**Task description:** Where the word "vdata" shows up in the entries below, please copy the whole line.

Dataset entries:
== Segment start ==

(** From pair [k] on, the first turns of the loop fill in the pairs
    up to [n] and leave the bytes before them alone. *)
Lemma yuyv_loop_pairs (fuel k : nat) :
  forall outdata : list Z,
    (k <= n)%nat -> (n - k <= fuel)%nat -> length outdata = (2 * count)%nat ->
    exists outdata',
      yuyv_loop (fuel + 1) (Z.of_nat count) (Z.of_nat (2 * k)) ydata udata vdata outdata
      = yuyv_loop (fuel + 1 - (n - k)) (Z.of_nat count) (Z.of_nat (2 * n))
          ydata udata vdata outdata'
      /\ length outdata' = length outdata
      /\ (forall j : nat, (j < 4 * k)%nat -> outdata' !! j = outdata !! j)
      /\ forall q : nat, (k <= q < n)%nat ->
           exists y0 y1 u0 u1 v0 v1,
             (ydata !! (2 * q)%nat = Some y0 /\ ydata !! (2 * q + 1)%nat = Some y1)
             /\ (udata !! (2 * q)%nat = Some u0 /\ udata !! (2 * q + 1)%nat = Some u1)
             /\ (vdata !! (2 * q)%nat = Some v0 /\ vdata !! (2 * q + 1)%nat = Some v1)
             /\ outdata' !! (4 * q)%nat = Some y0
             /\ outdata' !! (4 * q + 1)%nat = Some (u8 ((v0 + v1) ÷ 2))
             /\ outdata' !! (4 * q + 2)%nat = Some y1
             /\ outdata' !! (4 * q + 3)%nat = Some (u8 ((u0 + u1) ÷ 2)).
Proof.
  revert k. induction fuel as [|fuel' IH]; intros k outdata Hk Hfuel Hout.
  - assert (k = n) by lia. subst k. exists outdata.
    replace (0 + 1 - (n - n))%nat with (0 + 1)%nat by lia.
    repeat split; try reflexivity. intros q Hq; lia.
  - destruct (decide (k = n)) as [->|Hne].
    { exists outdata. replace (S fuel' + 1 - (n - n))%nat with (S fuel' + 1)%nat by lia.
      repeat split; try reflexivity. intros q Hq; lia. }
    assert (Hlt : (2 * k + 1 < count)%nat) by (unfold pixel_count; lia).
    destruct (lookup_lt_is_Some_2 ydata (2 * k)%nat) as [y0 Hy0]; [lia|].
    destruct (lookup_lt_is_Some_2 ydata (2 * k + 1)%nat) as [y1 Hy1]; [lia|].
    destruct (lookup_lt_is_Some_2 udata (2 * k)%nat) as [u0 Hu0]; [lia|].
    destruct (lookup_lt_is_Some_2 udata (2 * k + 1)%nat) as [u1 Hu1]; [lia|].
    destruct (lookup_lt_is_Some_2 vdata (2 * k)%nat) as [v0 Hv0]; [lia|].
    destruct (lookup_lt_is_Some_2 vdata (2 * k + 1)%nat) as [v1 Hv1]; [lia|].
    set (outdata1 := put_pair k y0 (u8 ((v0 + v1) ÷ 2)) y1 (u8 ((u0 + u1) ÷ 2)) outdata).
    destruct (IH (S k) outdata1) as (outdata' & Hrun & Hlen & Hkeep & Hnew);
      [lia|lia|subst outdata1; rewrite put_pair_length; lia|].
    exists outdata'.
    replace (S fuel' + 1)%nat with (S (fuel' + 1)) by lia.
    rewrite (yuyv_loop_turn _ _ _ _ _ _ _ y0 y1 u0 u1 v0 v1) by (assumption || lia).
    fold outdata1. rewrite Hrun.
    replace (S (fuel' + 1) - (n - k))%nat with (fuel' + 1 - (n - S k))%nat by lia.
    split; [reflexivity|].
    split; [rewrite Hlen; subst outdata1; apply put_pair_length|].
    split.
    + intros j Hj. rewrite Hkeep by lia. subst outdata1. apply put_pair_other. lia.
    + intros q Hq. destruct (decide (q = k)) as [->|Hqk].
      * exists y0, y1, u0, u1, v0, v1.
        destruct (put_pair_here k y0 (u8 ((v0 + v1) ÷ 2)) y1 (u8 ((u0 + u1) ÷ 2)) outdata)
          as (P0 & P1 & P2 & P3); [lia|].
        fold outdata1 in P0, P1, P2, P3.
        rewrite !Hkeep by lia. auto 10.
      * apply Hnew. lia.
Qed.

== Segment end ==

**Problem solution:**
      yuyv_loop (fuel + 1) (Z.of_nat count) (Z.of_nat (2 * k)) ydata udata vdata outdata
          ydata udata vdata outdata'
             /\ (vdata !! (2 * q)%nat = Some v0 /\ vdata !! (2 * q + 1)%nat = Some v1)
    destruct (lookup_lt_is_Some_2 vdata (2 * k)%nat) as [v0 Hv0]; [lia|].
    destruct (lookup_lt_is_Some_2 vdata (2 * k + 1)%nat) as [v1 Hv1]; [lia|].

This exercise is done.